A light, non-sticking snow was falling in Denver when I arrived. I made my way, with some difficulty founded on bad directions, to the suburban Centennial building. I talked with the people I needed to, including some people for backup positions, hung around a bit, then headed back to the airport. I caught an earlier flight back to San Jose and that was that.
The job would be working for Raytheon, who is the contractor for the services for the National Science Foundation. Raytheon’s not exactly in alignment with my values, but the world is not a simple place.

Polar Services Job Fair – 2006

Monday, April 10th, 2006

I learned a lot attending the Polar Services Job Fair:
- Income in Antarctica is taxable.
-Dishwashers & Dining Room Attendants have it pretty hard.
-The community is tight, like the backpacking community: some people who had worked on the ice before came to the job fair like former hikers go to the ADZPCTKO. It’s a way to get a fix, to see old friends, and be with other wierdos just just like me. Or in my case, just like I want to be.

I drove from South-Central Denver to nowhere, otherwise known as Centennial, a horrible place where nothing is at human scale. Falling snow contributed grey dreariness of the place.
This was my second job fair. This time, I really wanted a job. When I had first conceived of working in Antarctica, I thought, “Hell, I’ll wash dishes if I have to. I just want to go.” It became less true as I discovered that I could use other skills, like my computer skills, to get paid to have an adventure. Then the perfect job came across my inbox: Computer Tech. It’s what I do now with only one stretch. An easy-to-learn stretch.

I made my way past the orientation to the IT desk. I’d heard that line at the Polar Services Job Fair could be 2 hours long. My early arrival and specialized skill saved me a wait. I heard nothing but good news. I grew encouraged and got a great reality check: It’s definitely possible that I could be working in Antarctica this season.
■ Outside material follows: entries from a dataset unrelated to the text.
(* ===== verification/Mission.v ===== *)
(** * Missions (cloud_common/objects/mission.py, packages/controllers/mission/behavior_tree.py)

    The mission object: its specification with the validators that run when it is parsed, the status
    it starts with, the two methods the API calls on it ([cancel], [update]), and the construction of
    the behaviour tree the dispatcher runs.

    Modelling choices. A coordinate is an integer number of micrometres and a duration an integer
    number of microseconds (rounding of floats is not modelled). The validators are the source's;
    the parsing of the JSON types around them is pydantic's. py_trees is third-party code: the tree
    is modelled as the nodes the source adds to it, and the ticking is not modelled here. *)

From S2P Require Import Prelude PyDict OrderIds.

Local Open Scope fleet_scope.
Local Open Scope list_scope.

(** ** Data *)

Inductive MissionNodeType := SELECTOR | SEQUENCE | ROUTE | MOVE | ACTION | NOTIFY | CONSTANT.
#[export] Instance MissionNodeType_eq_dec : EqDecision MissionNodeType.
Proof. solve_decision. Defined.

Inductive MissionStateV1 := PENDING | RUNNING | COMPLETED | CANCELED | FAILED.
#[export] Instance MissionStateV1_eq_dec : EqDecision MissionStateV1.
Proof. solve_decision. Defined.

(** [MissionStateV1.done] *)
Definition done_state (s : MissionStateV1) : bool :=
  bool_decide (s = COMPLETED \/ s = FAILED \/ s = CANCELED).

Definition MAX_WAIT_SECONDS : Z := 3600000000.     (** microseconds *)
Definition WAIT_ACTION_TYPE : string := "wait".
Definition TRAJECTORY_END_TOL : Z := 20000.        (** micrometres *)

(** A value of [action_parameters]. *)
Inductive param := PNumber (us : Z) | PBool (b : bool) | POther.

Record MissionActionNode := mkAction {
  action_type : string;
  action_parameters : list (string * param);
}.

Record Pose2D := mkPose { x : Z; y : Z; theta : Z; map_id : string }.

(** A trajectory leg; [points] holds at least two pairs ([_points_are_pairs]). *)
Record TrajectoryLeg := mkLeg { from_index : Z; to_index : Z; points : list (Z * Z) }.

Record MissionRouteNode := mkRoute {
  waypoints : list Pose2D;
  trajectory : option (list TrajectoryLeg);
}.

Record MissionMoveNode := mkMove { distance : option Z; rotation : option Z }.

(** [MissionNodeV1]: one optional field per node type. *)
Record MissionNode := mkNode {
  name : option string;
  parent : string;
  route : option MissionRouteNode;
  move : option MissionMoveNode;
  action : option MissionActionNode;
  notify : option string;
  selector : bool;            (** [selector is not None] *)
  sequence : bool;
  constant : option bool;
}.

(** ** Validators of the parts *)

(** [_validate_wait_action] *)
Definition validate_wait_action (a : MissionActionNode) : result string MissionActionNode :=
  if negb (bool_decide (action_type a = WAIT_ACTION_TYPE)) then Ok a
  else match dget (action_parameters a) "seconds" with
       | Some (PNumber us) =>
           if bool_decide (0 < us <= MAX_WAIT_SECONDS)%Z then Ok a
           else Raise "must wait between 0 and 3600 seconds"%string
       | _ => Raise "needs a numeric action_parameters.seconds"%string
       end.

(** [validate_mission_move_node_type] *)
Definition validate_move (m : MissionMoveNode) : result string MissionMoveNode :=
  match distance m, rotation m with
  | Some _, None | None, Some _ => Ok m
  | _, _ => Raise "Exactly one of the following must be set"%string
  end.

(** [_points_are_pairs] (pairs by construction). *)
Definition validate_leg (l : TrajectoryLeg) : result string TrajectoryLeg :=
  if bool_decide (length (points l) < 2) then Raise "a trajectory leg needs >= 2 [x, y] points"%string
  else Ok l.

Definition near (p : Z * Z) (w : Pose2D) : bool :=
  bool_decide (Z.abs (p.1 - x w) <= TRAJECTORY_END_TOL)%Z
  && bool_decide (Z.abs (p.2 - y w) <= TRAJECTORY_END_TOL)%Z.

(** A leg is kept when its index pair is in range and its ends are at its waypoints. *)
Definition leg_fits (ws : list Pose2D) (l : TrajectoryLeg) : bool :=
  bool_decide (0 <= from_index l)%Z && bool_decide (from_index l < to_index l)%Z
  && bool_decide (to_index l < Z.of_nat (length ws))%Z
  && match ws !! Z.to_nat (from_index l), ws !! Z.to_nat (to_index l), head (points l), last (points l) with
     | Some a, Some b, Some first, Some last => near first a && near last b
     | _, _, _, _ => false
     end.

(** [_drop_stale_trajectory]; [kept or None]. *)
Definition drop_stale_trajectory (r : MissionRouteNode) : MissionRouteNode :=
  match trajectory r with
  | None | Some [] => mkRoute (waypoints r) None
  | Some legs =>
      match List.filter (leg_fits (waypoints r)) legs with
      | [] => mkRoute (waypoints r) None
      | kept => mkRoute (waypoints r) (Some kept)
      end
  end.

(** [MissionRouteNodeV1]: [_validate_at_least_one_waypoint], then [_drop_stale_trajectory]. *)
Definition validate_route (r : MissionRouteNode) : result string MissionRouteNode :=
  if bool_decide (length (waypoints r) < 1) then Raise "Number of waypoints must be >= 1"%string
  else Ok (drop_stale_trajectory r).

(** [set_types] of [validate_mission_node_type], in the order of [MissionNodeType]. *)
Definition set_types (n : MissionNode) : list MissionNodeType :=
  (if selector n then [SELECTOR] else []) ++ (if sequence n then [SEQUENCE] else [])
  ++ (match route n with Some _ => [ROUTE] | None => [] end)
  ++ (match move n with Some _ => [MOVE] | None => [] end)
  ++ (match action n with Some _ => [ACTION] | None => [] end)
  ++ (match notify n with Some _ => [NOTIFY] | None => [] end)
  ++ (match constant n with Some _ => [CONSTANT] | None => [] end).

Definition validate_node_type (n : MissionNode) : result string MissionNode :=
  if bool_decide (length (set_types n) = 1) then Ok n
  else Raise "Exactly one of the following must be set"%string.

(** [MissionNodeV1.type] *)
Definition node_type (n : MissionNode) : option MissionNodeType := head (set_types n).

(** ** The mission tree *)

Definition set_name (n : MissionNode) (s : string) : MissionNode :=
  mkNode (Some s) (parent n) (route n) (move n) (action n) (notify n) (selector n) (sequence n)
    (constant n).
Definition set_route (n : MissionNode) (r : MissionRouteNode) : MissionNode :=
  mkNode (name n) (parent n) (Some r) (move n) (action n) (notify n) (selector n) (sequence n)
    (constant n).

(** The loop of [_validate_at_least_one_node] from index [i] with the names seen so far. *)
Fixpoint validate_nodes (i : nat) (name_set : list string) (l : list MissionNode)
    : result string (list MissionNode) :=
  match l with
  | [] => Ok []
  | n :: rest =>
      let nm := match name n with Some s => s | None => str_N (N.of_nat i) end in
      if bool_decide (nm ∈ name_set) then Raise "MissionNode name is repeated"%string
      else if negb (bool_decide (parent n ∈ name_set))
      then Raise "has parent which does not appear before it in the mission_tree"%string
      else let! rest' := validate_nodes (S i) (name_set ++ [nm]) rest in Ok (set_name n nm :: rest')
  end.

(** [_validate_at_least_one_node] *)
Definition validate_tree (value : list MissionNode) : result string (list MissionNode) :=
  match value with
  | [] => Raise "Number of nodes must be >= 1"%string
  | _ => validate_nodes 0 ["root"%string] value
  end.
(* ===== verification/StatusWrites.v ===== *)
(** * Status writes of one database row (packages/controllers/mission/server.py)

    The dispatcher stores a status either with an awaited write ([_write_status]) or with a queued one
    ([_queue_status_write], drained by [_status_write_loop]). All writes of a row go through one lock.
    This file models one [_StatusRow] with every coroutine that touches it: the drain loop and any
    number of awaited writers, interleaved at their awaits (taking the lock, the database call, the
    back-off). An action that is not enabled leaves the row as it is.

    A request is its sequence number. The database's answer is part of the action; a failure may have
    been applied or not. [committed] lists the requests whose write succeeded, in order; [excused] are
    the requests whose failure was reported: an awaited write that raised to its caller, or a queued
    one given up (row gone, not a database failure, shutdown, cancellation). *)

From S2P Require Import Prelude.
From stdpp Require Import sorting.

(** Where the drain loop is; the request it took from [pending] is in its hand. *)
Inductive loop_phase :=
| LoopTop                      (** at [while row.pending is not None] *)
| LoopLocking (seq : nat)      (** at [async with row.lock] *)
| LoopWriting (seq : nat)      (** in [update_status] *)
| LoopSleeping.                (** in the back-off *)

Inductive writer_phase := WLocking | WWriting.
Lemma remembered_ddel k n q m ms :
  remembered k n q -> m <> n -> dget ms n = None -> remembered k n (mkQueue ms (ddel (finished q) m)).
Proof.
  intros (_ & f1 & f2 & Hf & Hn & Hk) Hne Hms. split; [done|]. simpl.
  exists (ddel f1 m), (ddel f2 m). rewrite Hf, ddel_app. simpl. rewrite bool_decide_false by done.
  split_and!; [done| |].
  - rewrite keys_ddel. by intros [_ ?]%list_elem_of_filter.
  - pose proof (ddel_length_le f2 m). lia.
Qed.

Lemma remember_finished_shape f n :
  remember_finished f n = evict MAX_FINISHED_MISSIONS_TRACKED (ddel f n ++ [(n, ())]).
Proof.
  unfold remember_finished, dmove_to_end. rewrite dget_dset_eq. f_equal. f_equal.
  induction f as [|[j []] f IH]; simpl.
  - by rewrite bool_decide_true.
  - case_bool_decide as E; simpl; [subst; by rewrite bool_decide_true|].
    rewrite bool_decide_false by done. by rewrite IH.
Qed.

Lemma remembered_finish k n q m :
  remembered k n q -> m <> n -> S k < MAX_FINISHED_MISSIONS_TRACKED -> remembered (S k) n (finish q m).
Proof.
  intros (Hm & f1 & f2 & Hf & Hn & Hk) Hne Hmax. split; [simpl; by rewrite dget_ddel_ne|]. simpl.
  rewrite remember_finished_shape, evict_drop, Hf, ddel_app. simpl. rewrite bool_decide_false by done.
  set (g1 := ddel f1 m). set (g2 := ddel f2 m ++ [(m, ())]).
  assert (Hg : length g2 <= S k).
  { unfold g2. rewrite length_app. simpl. pose proof (ddel_length_le f2 m). lia. }
  replace ((g1 ++ (n, ()) :: ddel f2 m) ++ [(m, ())]) with (g1 ++ (n, ()) :: g2)
    by (unfold g2; rewrite <-app_assoc; done).
  rewrite length_app. simpl.
  exists (drop (length g1 + S (length g2) - MAX_FINISHED_MISSIONS_TRACKED) g1), g2.
  split_and!; [by rewrite drop_app_le by lia| |done].
  intros Hin. apply Hn. unfold keys in *. apply list_elem_of_fmap in Hin as (y & -> & Hy).
  apply (subseteq_drop _ g1) in Hy. unfold g1 in Hy.
  assert (y.1 ∈ keys (ddel f1 m)) as Hk' by (by apply list_elem_of_fmap_2).
  rewrite keys_ddel in Hk'. by apply list_elem_of_filter in Hk' as [_ ?].
Qed.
People who go to Antarctica fall into two distinct camps: Grantees and everybody else. Grantees are the raison d’être for everybody else. Any country’s presence in Antarctica can be, by treaty, only for scientific purposes. The US presence is through the National Science Foundation, which generates grantees. Everybody else is there in support of the NSF. It seems it’s pretty much a one to one ratio.

The US has three main places (bases? outposts? stations?) on the southern-most continent: McMurdo, Pole Station, and Palmer. McMurdo is a small town and the point of embarkation for other destinations. It sits on the edge of the continent near where many early explorers started: the Ross Sea. In season (October-February) McMurdo has around 1200 people. The Pole Station is at the geographic south pole, and in season has about 250 people. Palmer is much smaller with about 80 people in season. Palmer is on the Antarctic Peninsula, the long part that reaches toward South America. All three are occupied year-round, but the numbers during the long winter drop significantly.
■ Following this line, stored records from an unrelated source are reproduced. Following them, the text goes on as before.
(** ** Actions *)

(** [VDA5050Action.from_mission_action], of parameters already turned into texts *)
Definition from_mission_action (atype : string) (params : list (string * option string)) (node : string)
    (mission_node_id : N) : Action :=
  mkAction atype (node_action_id node mission_node_id) B_HARD ((fun p => (p.1, VText p.2)) <$> params).

(** [VDA5050Action.node_policy] *)
Definition node_policy (node : string) (max_wait : option float) (skip : bool) (corridor_width : option float)
    (last : bool) : Action :=
  let corridor := if last then None else clamp_corridor_m (as_number corridor_width) in
  mkAction NODE_POLICY_ACTION_TYPE (node_policy_action_id node) B_NONE
    ([("skippable", VBool (skip && skip_allowed threshold (Fin <$> corridor)));
      ("maxWaitS", VNum (clamp_max_wait_s (as_number max_wait)))]
     ++ match corridor with Some c => [("corridorWidth", VNum c)] | None => [] end).

(** [waypoint_node_policy] *)
Definition waypoint_node_policy (node : string) (w : Pose) (p : OrderPolicy) (last : bool) : Action :=
  node_policy node
    (match max_wait_s w with None => Some (Fin (node_policy_max_wait_s p)) | m => m end)
    (node_policy_skip_enabled p && default false (skippable w)) (corridor_width_m w) last.

(** ** Nodes and edges *)

(** [VDA5050Node.from_pose2d] *)
Definition from_pose2d (w : Pose) (prefix : string) (seq idx : N) (final : bool) (p : OrderPolicy) : Node :=
  mkNode (node_id prefix idx seq) seq
    (mkPosition (x w) (y w) (theta w) (map_id w) (deviation_xy p (allowedDeviationXY w) final)
       (deviation_theta p (allowedDeviationTheta w) final)) [].

(** [VDA5050Node.from_robot], sequence 0 *)
Definition from_robot (r : RobotPose) (prefix : string) (idx : N) (final : bool) (p : OrderPolicy)
    (order_map : string) : Node :=
  mkNode (node_id prefix idx 0) 0
    (mkPosition (r_x r) (r_y r) (r_theta r) order_map
       (Fin (if final then deviation_xy_final_m p else deviation_xy_start_m p))
       (Fin (if final then deviation_theta_final_rad p else deviation_theta_pass_rad p))) [].

(** [if move.distance: ... elif move.rotation: ...] *)
Definition truthy_num (o : option num) : option num :=
  match o with Some v => if nonzero v then Some v else None | None => None end.

(** [VDA5050Node.from_move] *)
Definition node_from_move (r : RobotPose) (m : Move) (prefix : string) (idx seq : N) (p : OrderPolicy) : Node :=
  let '(nx, ny, nt) :=
    match truthy_num (distance m), truthy_num (rotation m) with
    | Some d, _ => (add (r_x r) (mul d (cos (r_theta r))), add (r_y r) (mul d (sin (r_theta r))), r_theta r)
    | None, Some t => (r_x r, r_y r, add (r_theta r) t)
    | None, None => (r_x r, r_y r, r_theta r)
    end in
  mkNode (node_id prefix idx seq) seq
    (mkPosition nx ny nt "" (Fin (deviation_xy_final_m p)) (Fin (deviation_theta_final_rad p))) [].

(** [VDA5050Edge.from_mission_order] *)
Definition from_mission_order (prefix : string) (seq idx : N) : Edge :=
  mkEdge (order_id prefix idx +:+ "-e" +:+ str_N seq) seq
    (node_id prefix idx (seq - 1)) (node_id prefix idx (seq + 1)).

(** ** Orders *)

(** The constructor [VDA5050Order(...)] with its validators. *)
Definition make_order (oid : string) (ns : list Node) (es : list Edge) : result string Order :=
  if bool_decide (length ns < 1) then Raise "Number of nodes must be >= 1"
  else if bool_decide (length es = length ns - 1) then Ok (mkOrder oid 0 ns es)
  else Raise "There must be exactly one less edge than nodes".

Definition with_action (n : Node) (a : Action) : Node :=
  mkNode (nodeId n) (sequenceId n) (nodePosition n) (n_actions n ++ [a]).

(** The node of waypoint [j] of a route with last index [last] *)
Definition route_node (prefix : string) (idx : N) (p : OrderPolicy) (policy_on : bool) (last j : nat) (w : Pose)
    : Node :=
  let node := from_pose2d w prefix (N.of_nat j * 2 + 2) idx (bool_decide (j = last)) p in
  if policy_on then with_action node (waypoint_node_policy (nodeId node) w p (bool_decide (j = last))) else node.

(** [next((w.map_id for w in route.waypoints if w.map_id), "")] *)
Definition order_map_id (ws : list Pose) : string :=
  match find_first (fun w => negb (bool_decide (map_id w = ""))) ws with Some w => map_id w | None => "" end.
(* ===== verification/Detectors.v ===== *)
(** * Change detectors (packages/events/detectors.py, packages/api/telemetry_detectors.py)

    The detectors that turn sampled signals into events: value and set differences, the two-threshold alarm
    and the heartbeat watchdog (Module [Signals]), and the two per-robot detectors of the API built from them,
    whose state is stored with the robot's latest row and read back by the next writer (Module [RobotEvents]).
    Numbers and times are integers (a fixed small unit, and microseconds); a number that is not finite is kept
    apart. A JSON object is the list of its members. [isoformat] and [fromisoformat] are arguments, used only
    through the round trip the library documents.

    What is shown: the changes a detector emits replay the signal it saw; the alarm is on exactly when the
    last sample outside the dead band says so; losses and restorations of the heartbeat alternate, and a
    restoration follows a gap longer than the timeout; and a detector seeded from what its predecessor stored
    goes on exactly as the predecessor would have. *)

From S2P Require Import Prelude.
From stdpp Require Import sorting.
Local Open Scope string_scope.
Local Open Scope list_scope.
Local Open Scope fleet_scope.

Module Signals.

(** ** Differences *)

Section state_diff.
Context {A : Type} `{EqDecision A}.

Record Change := mkChange { old : A; new : A }.

(** [StateDiff], whose state is the previous value if any, and [update] *)
Definition StateDiff : Type := option A.
Definition state_update (s : StateDiff) (v : A) : StateDiff * option Change :=
  (Some v, match s with
           | None => None
           | Some o => if decide (o = v) then None else Some (mkChange o v)
           end).

(** What a change says, to somebody who knows the value before it *)
Definition state_apply (v : A) (c : Change) : option A := if decide (v = old c) then Some (new c) else None.
End state_diff.
Arguments Change : clear implicits.
Arguments StateDiff : clear implicits.

Section set_diff.
Context {A : Type} `{Countable A}.

Record SetChange := mkSetChange { added : gset A; removed : gset A }.

(** [SetDiff] and [update] *)
Definition SetDiff : Type := option (gset A).
Definition set_update (s : SetDiff) (v : gset A) : SetDiff * option SetChange :=
  (Some v, match s with
           | None => None
           | Some o => if decide (o = v) then None else Some (mkSetChange (v ∖ o) (o ∖ v))
           end).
I had assumed as a first-timer and by numbers that if I got a job, it would be at McMurdo. Not the case. I could get a Pole assignment. I’m not sure what I think of that, but my adventurous side is very excited.

The IT hiring process:
-Apply online for job
-Get a phone interview
- In-person interview
-Offer
-PQ
OK John, I was with you until PQ.
This process and the whole Antarctic experince is full of acronyms.
Physical qualifications are a broad set of exams and reviews, both medical and dental.

All this will be happening while I’m on the trail, so it should be interesting.